Le cure palliative prevedono l’utilizzo di tutti gli interventi palliativi appropriati, che possono includere anche terapie che modificano il decorso della malattia come la chirurgia, la radioterapia, la chemioterapia, i trattamenti ormonali. L’obiettivo finale di tutti questi interventi è il maggior recupero funzionale possibile per il malato e il raggiungimento della sua migliore qualità della vita.

È dunque essenziale che i programmi di cure palliative siano pienamente integrati nei programmi sanitari convenzionali, sia all’interno dell’ospedale sia sul territorio.

I punti fondamentali per le cure palliative

Al centro delle cure palliative ci sono:

  • la centralità del malato;
  • la considerazione della natura sfaccettata della condizione umana;
  • l’identificazione della qualità della vita come obiettivo finale.
  • A livello internazionale si utilizza il termine “Palliative Care”, di uso sempre più frequente anche nei paesi di lingua non anglofona.

Il termine inglese “care” significa “cura”, ma in un senso più ampio: “I care for you” significa anche “mi occupo di te”, “tu sei importante per me”. Tuttavia l’uso dell’aggettivo “curativo” ha spesso confuso l’opinione pubblica, perché molte condizioni croniche non possono essere guarite pur essendo compatibili con un’aspettativa di vita pluridecennale.

Alcuni autori, nel tempo, hanno chiarito la situazione scrivendo che le cure palliative si concentrano sugli ultimi anni o mesi di vita, quando la morte è prevedibile piuttosto che una possibilità e considerano non solo la sofferenza fisica, ma anche quella emotiva, sociale e spirituale.

A livello internazionale, l'importanza delle Palliative Care è stata definita dall’Organizzazione Mondiale della Sanità nel 2002 con la seguente definizione: le cure palliative sono un approccio che migliora la qualità di vita dei malati e delle famiglie che si confrontano con i problemi associati a malattie inguaribili, attraverso la prevenzione e il sollievo dalla sofferenza per mezzo dell’identificazione precoce, dell’approfondita valutazione e del trattamento del dolore e di altri problemi, fisici, psicosociali e spirituali.

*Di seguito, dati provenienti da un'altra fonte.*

(** ** Python values

    The values that can be handed over as [traversal_paths] or stored in an
    attribute of a document.  [PyList] and [PyTuple] are the
    [collections.abc.Sequence] types besides [str]; [PySet] is iterable but
    not a [Sequence]. *)

#[warnings="-register-all"]
Inductive PyVal : Type :=
  | PyNone
  | PyBool (b : bool)
  | PyInt (n : Z)
  | PyStr (s : string)
  | PyList (items : list PyVal)
  | PyTuple (items : list PyVal)
  | PySet (items : list PyVal).

(** [bool(v)]. *)
Definition truthy (v : PyVal) : bool :=
  match v with
  | PyNone => false
  | PyBool b => b
  | PyInt n => negb (n =? 0)%Z
  | PyStr s => negb (String.eqb s "")
  | PyList l | PyTuple l | PySet l =>
      match l with [] => false | _ :: _ => true end
  end.

(** [isinstance(v, str)]. *)
Definition is_str (v : PyVal) : bool :=
  match v with PyStr _ => true | _ => false end.

(** [isinstance(v, Sequence)]. *)
Definition is_Sequence (v : PyVal) : bool :=
  match v with PyStr _ | PyList _ | PyTuple _ => true | _ => false end.

(** [v is None]. *)
Definition is_None (v : PyVal) : bool :=
  match v with PyNone => true | _ => false end.

(** The elements [for p in v] goes through; a string iterates over its
    characters. *)
Fixpoint chars (s : string) : list PyVal :=
  match s with
  | EmptyString => []
  | String c rest => PyStr (String c EmptyString) :: chars rest
  end.

Definition py_iter (v : PyVal) : list PyVal :=
  match v with
  | PyStr s => chars s
  | PyList l | PyTuple l | PySet l => l
  | _ => []
  end.

(** ** Exceptions *)

Inductive PyExc : Type :=
  | TypeError (msg : string)
  | ValueError (msg : string).

Definition traversal_paths_msg : string :=
  "`traversal_paths` needs to be `Sequence[str]`".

La legge cardine in tema cure palliative è la Legge 38 del 15 marzo 2010 che, in sintesi, definisce le cure palliative come l’insieme degli interventi terapeutici, diagnostici e assistenziali, rivolti sia alla persona malata sia al suo nucleo famigliare, finalizzati alla cura attiva e totale dei pazienti la cui malattia di base, caratterizzata da un’inarrestabile evoluzione e da una prognosi infausta, non risponde più ai trattamenti specifici e sancisce il diritto di ogni cittadino di accedere alle cure palliative e alla cura del dolore.

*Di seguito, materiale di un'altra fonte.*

Ltac event_cases s tac :=
  let E := fresh "Estatus" in
  unfold step;
  destruct (status s) eqn:E; cbv iota beta;
  try (match goal with
       | |- context [acceptLoop_step s] => loop_step_cases s
       end);
  unfold_steps; simpl_state; use_pcs; try solve [tac];
  repeat (break_match; simpl_state; use_pcs; try solve [tac]).

Ltac step_cases e s tac := destruct e; event_cases s tac.

(* ================================================================== *)
(** ** Invariants *)

Lemma request_inv_step (e : Event) (s : State) :
  request_inv s -> request_inv (step e s).
Proof.
  unfold request_inv. intros H.
  step_cases e s ltac:(cbn [pending_add] in *; unfold wg_Add in *; lia).
Qed.

Lemma accept_inv_step (e : Event) (s : State) :
  accept_inv s -> accept_inv (step e s).
Proof.
  unfold accept_inv. intros H.
  step_cases e s ltac:(unfold wg_Add, wg_Add_panics in *; try rewrite Eloop in *; lia).
Qed.

Lemma Shutdown_step (e : Event) (s : State) :
  Shutdown s = true -> Shutdown (step e s) = true.
Proof.
  intros H. step_cases e s ltac:(auto; congruence).
Qed.

Lemma env_step (e : Event) (s : State) :
  env (world (step e s)) = env (world s).
Proof.
  step_cases e s ltac:(auto).
Qed.

Lemma now_step (e : Event) (s : State) :
  now (world s) <= now (world (step e s)).
Proof.
  step_cases e s ltac:(lia).
Qed.

Lemma closing_reported_cons (e : Env) (k : Call) (h : list Call) :
  closing_reported e h = true -> closing_reported e (k :: h) = true.
Proof. intros H. cbn. rewrite H. apply orb_true_r. Qed.

Lemma returned_inv_step (e : Event) (s : State) :
  returned_inv s -> returned_inv (step e s).
Proof.
  unfold returned_inv. intros H.
  step_cases e s
    ltac:(try rewrite Eloop in *; auto; try discriminate;
          try (intros HR; destruct (H HR) as [-> | HC]; auto;
               right; auto using closing_reported_cons);
          repeat (break_hyp; try discriminate);
          intros _; right; cbn [closing_reported is_accept andb];
          repeat match goal with
                 | H1 : reply_err _ = _ |- _ => rewrite H1
                 | H1 : inr _ = inr _ |- _ => injection H1 as ->
                 | H1 : IsErrClosing _ = _ |- _ => rewrite H1
                 end; reflexivity).
Qed.

Lemma unfinished_bounds (w : Waiter) : 0 <= unfinished w <= 1.
Proof. unfold unfinished. destruct (waiter_finished w); lia. Qed.

(** Events of the other goroutines leave alone what the shutdown
    sequence depends on. *)
Lemma shutdown_frame (e : Event) (s : State) :
  match e with
  | EvSignal _ _ | EvMain | EvWaiter _ _ => True
  | _ =>
      main (step e s) = main s /\
      allDoneWG (step e s) = allDoneWG s /\
      count_calls is_exec (world (step e s)) = count_calls is_exec (world s) /\
      forall p, w_pc (waiter p (step e s)) = w_pc (waiter p s)
  end.
Proof.
  destruct e; try exact I.
  all: event_cases s ltac:(repeat split; try reflexivity; intros []; reflexivity).
Qed.

Lemma shutdown_inv_ext (s s' : State) :
  main s' = main s ->
  allDoneWG s' = allDoneWG s ->
  count_calls is_exec (world s') = count_calls is_exec (world s) ->
  (forall p, w_pc (waiter p s') = w_pc (waiter p s)) ->
  shutdown_inv s -> shutdown_inv s'.
Proof.
  intros Hm Hd Hx Hw.
  pose proof (Hw PAccept) as Ha. pose proof (Hw PRequest) as Hr.
  pose proof (Hw PGoroutine) as Hg. cbn [waiter] in Ha, Hr, Hg.
  unfold shutdown_inv, before_waiters, waiters_started, unfinished_waiters,
    unfinished, waiter_finished.
  rewrite Hm, Hd, Hx, Ha, Hr, Hg. auto.
Qed.

Lemma unfinished_pc (w : Waiter) :
  unfinished w = match w_pc w with WFinished _ => 0 | _ => 1 end.
Proof. unfold unfinished, waiter_finished. destruct (w_pc w); reflexivity. Qed.

(** The three things a step of [timeoutWaitGroup] can do. *)
Lemma waiter_step_cases (p : Pool) (pick : bool) (s : State) :
  timeoutWaitGroup_step p pick s = s \/
  (w_pc (waiter p s) = WStart /\
   timeoutWaitGroup_step p pick s =
     set_waiter p
       (with_pc WSelect
          (with_timer
             (if 0 <? w_timeout (waiter p s)
              then Some (time_Add (now (world s)) (w_timeout (waiter p s)))
              else None)
             (with_inner InnerStart (waiter p s)))) s) \/
  (w_pc (waiter p s) = WSelect /\
   exists b : bool,
     (b = true -> timer_fired (waiter p s) (now (world s)) = true) /\
     (b = false -> doneWG_closed (waiter p s) = true) /\
     timeoutWaitGroup_step p pick s = waiter_finish p b s).
Proof.
  unfold timeoutWaitGroup_step.
  destruct (w_pc (waiter p s)) eqn:Hpc; auto.
  cbv zeta.
  destruct (doneWG_closed (waiter p s)) eqn:Hd,
           (timer_fired (waiter p s) (now (world s))) eqn:Ht; auto;
    right; right; (split; [reflexivity |]).
  - exists pick. auto.
  - exists false. split; [discriminate | auto].
  - exists true. split; [auto | split; [discriminate | reflexivity]].
Qed.

Ltac shutdown_solver H :=
  repeat match goal with
         | Hm : main ?s = _ |- _ => rewrite Hm in H; clear Hm
         end;
  unfold before_waiters, waiters_started, unfinished_waiters,
    count_calls, wg_Done, wg_Add in *;
  simpl_state; cbn [filter is_exec List.length] in *;
  repeat match goal with
         | H1 : _ /\ _ |- _ => destruct H1
         end;
  repeat match goal with
         | |- context [unfinished (Build_Waiter ?x ?a ?b ?c ?d)] =>
             change (unfinished (Build_Waiter x a b c d))
               with (match x with WFinished _ => 0 | _ => 1 end);
             cbv iota
         | |- context [unfinished (with_pc ?x ?w)] =>
             change (unfinished (with_pc x w))
               with (match x with WFinished _ => 0 | _ => 1 end);
             cbv iota
         | |- context [unfinished (spawn_waiter ?x ?w)] =>
             change (unfinished (spawn_waiter x w)) with 1
         | H1 : w_pc ?w = _ |- _ =>
             pose proof (unfinished_pc w) as ?U; rewrite H1 in U;
             cbv iota in U; revert H1
         end; intros;
  match goal with
  | s : State |- _ =>
      pose proof (unfinished_bounds (w_accept s));
      pose proof (unfinished_bounds (w_request s));
      pose proof (unfinished_bounds (w_goroutine s))
  end;
  intuition (try congruence; try lia).

Lemma shutdown_inv_step (e : Event) (s : State) :
  shutdown_inv s -> shutdown_inv (step e s).
Proof.
  intros H.
  pose proof (shutdown_frame e s) as F.
  destruct e;
    try (destruct F as (F1 & F2 & F3 & F4);
         apply (shutdown_inv_ext s); assumption);
    clear F; unfold shutdown_inv in *.
  - event_cases s ltac:(shutdown_solver H).
  - event_cases s ltac:(shutdown_solver H).
  - unfold step. destruct (status s); try exact H.
    destruct (waiter_step_cases p pick_timeout s)
      as [-> | [(Hpc & ->) | (Hpc & b & _ & _ & ->)]]; [exact H | |].
    + destruct p; simpl_state; destruct (main s); shutdown_solver H.
    + unfold waiter_finish, allDoneWG_Done, log_Println.
      destruct p, b; simpl_state;
        destruct (wg_Add_panics (-1) (allDoneWG s)); simpl_state;
        destruct (main s); shutdown_solver H.
Qed.

Ltac waiter_kept_solver :=
  unfold waiter_kept; intros; simpl_state; repeat split; auto; intros;
  unfold doneWG_closed in *; simpl_state;
  repeat match goal with
         | H : w_inner _ = _ |- _ => rewrite H in *
         end;
  congruence.

Lemma waiter_frame (e : Event) (s : State) (p : Pool) :
  match e with
  | EvWaiter _ _ => True
  | EvMain => (forall sig, main s <> MainSpawnWaiters sig) -> waiter_kept p s (step e s)
  | _ => waiter_kept p s (step e s)
  end.
Proof.
  destruct e; try exact I.
  all: destruct p.
  all: event_cases s ltac:(waiter_kept_solver).
Qed.

Lemma log_step (e : Event) (s : State) (m : string) :
  In m (log s) -> In m (log (step e s)).
Proof.
  intros H. step_cases e s ltac:(cbn [In]; auto).
Qed.

Lemma waiter_inv_ext (p : Pool) (s s' : State) :
  waiter_kept p s s' ->
  now (world s) <= now (world s') ->
  (forall m, In m (log s) -> In m (log s')) ->
  waiter_inv p s -> waiter_inv p s'.
Proof.
  intros (Hpc & Ht & Hto & Hm & Hd) Hn Hl (I1 & I2 & I3).
  unfold waiter_inv, timed_out_at in *. cbv zeta in *.
  rewrite Hpc, Ht, Hto, Hm.
  repeat split.
  - apply I1; assumption.
  - destruct (I1 H) as ((_ & d & Hd1 & Hd2) & _). exists d. split; [assumption | lia].
  - apply Hl. apply I1. assumption.
  - intros H. apply Hd, I2, H.
  - exact I3.
Qed.

(** [allDoneWG.Add(3)] and the three [go] statements. *)
Lemma spawn_step (s : State) (sig : Signal) :
  status s = Running -> main s = MainSpawnWaiters sig ->
  step EvMain s =
    set_main (MainWaitAll sig)
      (set_w_goroutine (spawn_waiter (GoroutineGracePeriod (vars s)) goroutine_msg)
         (set_w_request (spawn_waiter (RequestGracePeriod (vars s)) request_msg)
            (set_w_accept (spawn_waiter 0 EmptyString)
               (set_allDoneWG (wg_Add 3 (allDoneWG s)) s)))).
Proof.
  intros H1 H2. unfold step, ListenAndServe_step. rewrite H1, H2. reflexivity.
Qed.

Lemma Pool_eq_dec (p q : Pool) : {p = q} + {p <> q}.
Proof. decide equality. Qed.

Lemma waiter_set_same (p : Pool) (x : Waiter) (s : State) :
  waiter p (set_waiter p x s) = x.
Proof. destruct p; reflexivity. Qed.

Lemma waiter_set_other (p q : Pool) (x : Waiter) (s : State) :
  p <> q -> waiter q (set_waiter p x s) = waiter q s.
Proof. destruct p, q; try reflexivity; congruence. Qed.

Lemma waiter_finish_same (p : Pool) (b : bool) (s : State) :
  waiter p (waiter_finish p b s) = with_pc (WFinished b) (waiter p s).
Proof.
  unfold waiter_finish, allDoneWG_Done, log_Println.
  destruct p, b; simpl_state;
    destruct (wg_Add_panics (-1) (allDoneWG s)); reflexivity.
Qed.

Lemma waiter_finish_other (p q : Pool) (b : bool) (s : State) :
  p <> q -> waiter q (waiter_finish p b s) = waiter q s.
Proof.
  unfold waiter_finish, allDoneWG_Done, log_Println.
  destruct p, q, b; simpl_state;
    destruct (wg_Add_panics (-1) (allDoneWG s)); try reflexivity; congruence.
Qed.

Lemma waiter_finish_log (p : Pool) (b : bool) (s : State) :
  log (waiter_finish p b s) = if b then w_msg (waiter p s) :: log s else log s.
Proof.
  unfold waiter_finish, allDoneWG_Done, log_Println.
  destruct p, b; simpl_state;
    destruct (wg_Add_panics (-1) (allDoneWG s)); reflexivity.
Qed.

Lemma waiter_finish_world (p : Pool) (b : bool) (s : State) :
  world (waiter_finish p b s) = world s.
Proof.
  unfold waiter_finish, allDoneWG_Done, log_Println.
  destruct p, b; simpl_state;
    destruct (wg_Add_panics (-1) (allDoneWG s)); reflexivity.
Qed.

Lemma set_waiter_world (p : Pool) (x : Waiter) (s : State) :
  world (set_waiter p x s) = world s /\ log (set_waiter p x s) = log s.
Proof. destruct p; split; reflexivity. Qed.

Lemma waiter_kept_refl (p : Pool) (s s' : State) :
  waiter p s' = waiter p s -> waiter_kept p s s'.
Proof. intros H. unfold waiter_kept. rewrite H. auto. Qed.

Lemma waiter_inv_step (p : Pool) (e : Event) (s : State) :
  waiter_inv p s -> waiter_inv p (step e s).
Proof.
  intros H.
  pose proof (waiter_frame e s p) as F.
  pose proof (now_step e s) as Hn.
  pose proof (log_step e s) as Hl.
  destruct e; try (apply (waiter_inv_ext p s); assumption).
  - (* the main goroutine *)
    destruct (status s) eqn:Hs;
      try (rewrite step_stopped by congruence; exact H).
    destruct (main s) eqn:Hm;
      try (apply (waiter_inv_ext p s); auto; apply F; congruence).
    rewrite (spawn_step s sig Hs Hm).
    unfold waiter_inv, timed_out_at.
    destruct p; simpl_state; repeat split; intros; discriminate.
  - (* a waiter *)
    clear F.
    destruct (Pool_eq_dec p0 p) as [-> | Hne].
    + (* this one *)
      clear Hn Hl. unfold step. destruct (status s); try exact H.
      destruct (waiter_step_cases p pick_timeout s)
        as [-> | [(Hpc & ->) | (Hpc & b & Hb1 & Hb2 & ->)]]; [exact H | |];
        destruct H as (I1 & I2 & I3); unfold waiter_inv, timed_out_at.
      * rewrite waiter_set_same. cbn [w_pc w_timer w_timeout with_pc with_timer with_inner].
        repeat split; try discriminate.
        intros d. destruct (Z.ltb_spec 0 (w_timeout (waiter p s))); [auto | discriminate].
      * rewrite waiter_finish_same, waiter_finish_log, waiter_finish_world.
        unfold doneWG_closed, timer_fired in *.
        cbn [w_pc w_timer w_timeout w_msg w_inner with_pc].
        repeat split.
        -- injection H as ->. specialize (Hb1 eq_refl).
           destruct (w_timer (waiter p s)) as [d |]; [eauto | discriminate].
        -- injection H as ->. specialize (Hb1 eq_refl).
           destruct (w_timer (waiter p s)) as [d |]; [| discriminate].
           exists d. split; [reflexivity | lia].
        -- injection H as ->. left. reflexivity.
        -- intros E. injection E as ->. auto.
        -- exact I3.
    + (* another one *)
      apply (waiter_inv_ext p s); auto.
      apply waiter_kept_refl.
      unfold step. destruct (status s); try reflexivity.
      destruct (waiter_step_cases p0 pick_timeout s)
        as [-> | [(Hpc & ->) | (Hpc & b & Hb1 & Hb2 & ->)]]; [reflexivity | |].
      * apply waiter_set_other, Hne.
      * apply waiter_finish_other, Hne.
Qed.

Le cure palliative comprendono il trattamento e il sostegno di persone affette da malattie inguaribili, potenzialmente letali e/o cronico-progressive. Sono incluse nella pianificazione del trattamento, ma la loro azione si concentra sul periodo in cui la cura della malattia non è più ritenuta possibile e non costituisce più l’obiettivo primario.

Ai pazienti è garantita fino alla morte una qualità di vita ottimale in rapporto alla loro situazione e le persone di riferimento vicine al paziente sono sostenute in modo adeguato. Le cure palliative prevengono sofferenze e complicazioni. Esse comprendono trattamenti medici, interventi infermieristici e sostegno psichico, sociale e spirituale.

Le cure palliative devono rispondere in modo esaustivo ai bisogni dei pazienti. Sintomi e sofferenze devono essere possibilmente anticipati e alleviati. Un’adeguata qualità delle prestazioni richiede competenze professionali specifiche da parte dell’infermiere (e dell’intera équipe).

Le cure palliative sono somministrate, nel limite del possibile, nel luogo scelto dalla persona malata o in procinto di morire. La rete delle strutture di assistenza garantisce la continuità del trattamento e del sostegno. È necessario prevedere e integrare precocemente le possibilità delle cure palliative, come complemento delle misure curative e riabilitative. Tuttavia, non va dimenticato che la loro azione si concentra sul periodo in cui la cura della malattia non è più ritenuta possibile e non costituisce più l’obiettivo primario.

Caratteristiche delle Cure Palliative

Le Cure Palliative:

  • leniscono dolori e altri disturbi opprimenti;
  • sostengono il paziente nel restare attivo il più a lungo possibile;
  • integrano aspetti psicologici e spirituali;
  • affermano la vita e considerano la morte un processo normale;
  • non vogliono né accelerare né ritardare la morte;
  • sostengono i familiari nell’elaborazione della malattia del loro congiunto e del proprio lutto;
  • consistono in un lavoro di gruppo per rispondere al meglio alle esigenze dei pazienti e dei loro famigliari;
  • possono essere applicate precocemente nella malattia, in combinazione con le misure che tendono a prolungare la vita, come per esempio la chemioterapia e la radioterapia. Comprendono anche la ricerca necessaria per capire e trattare al meglio i disturbi o le complicazioni cliniche.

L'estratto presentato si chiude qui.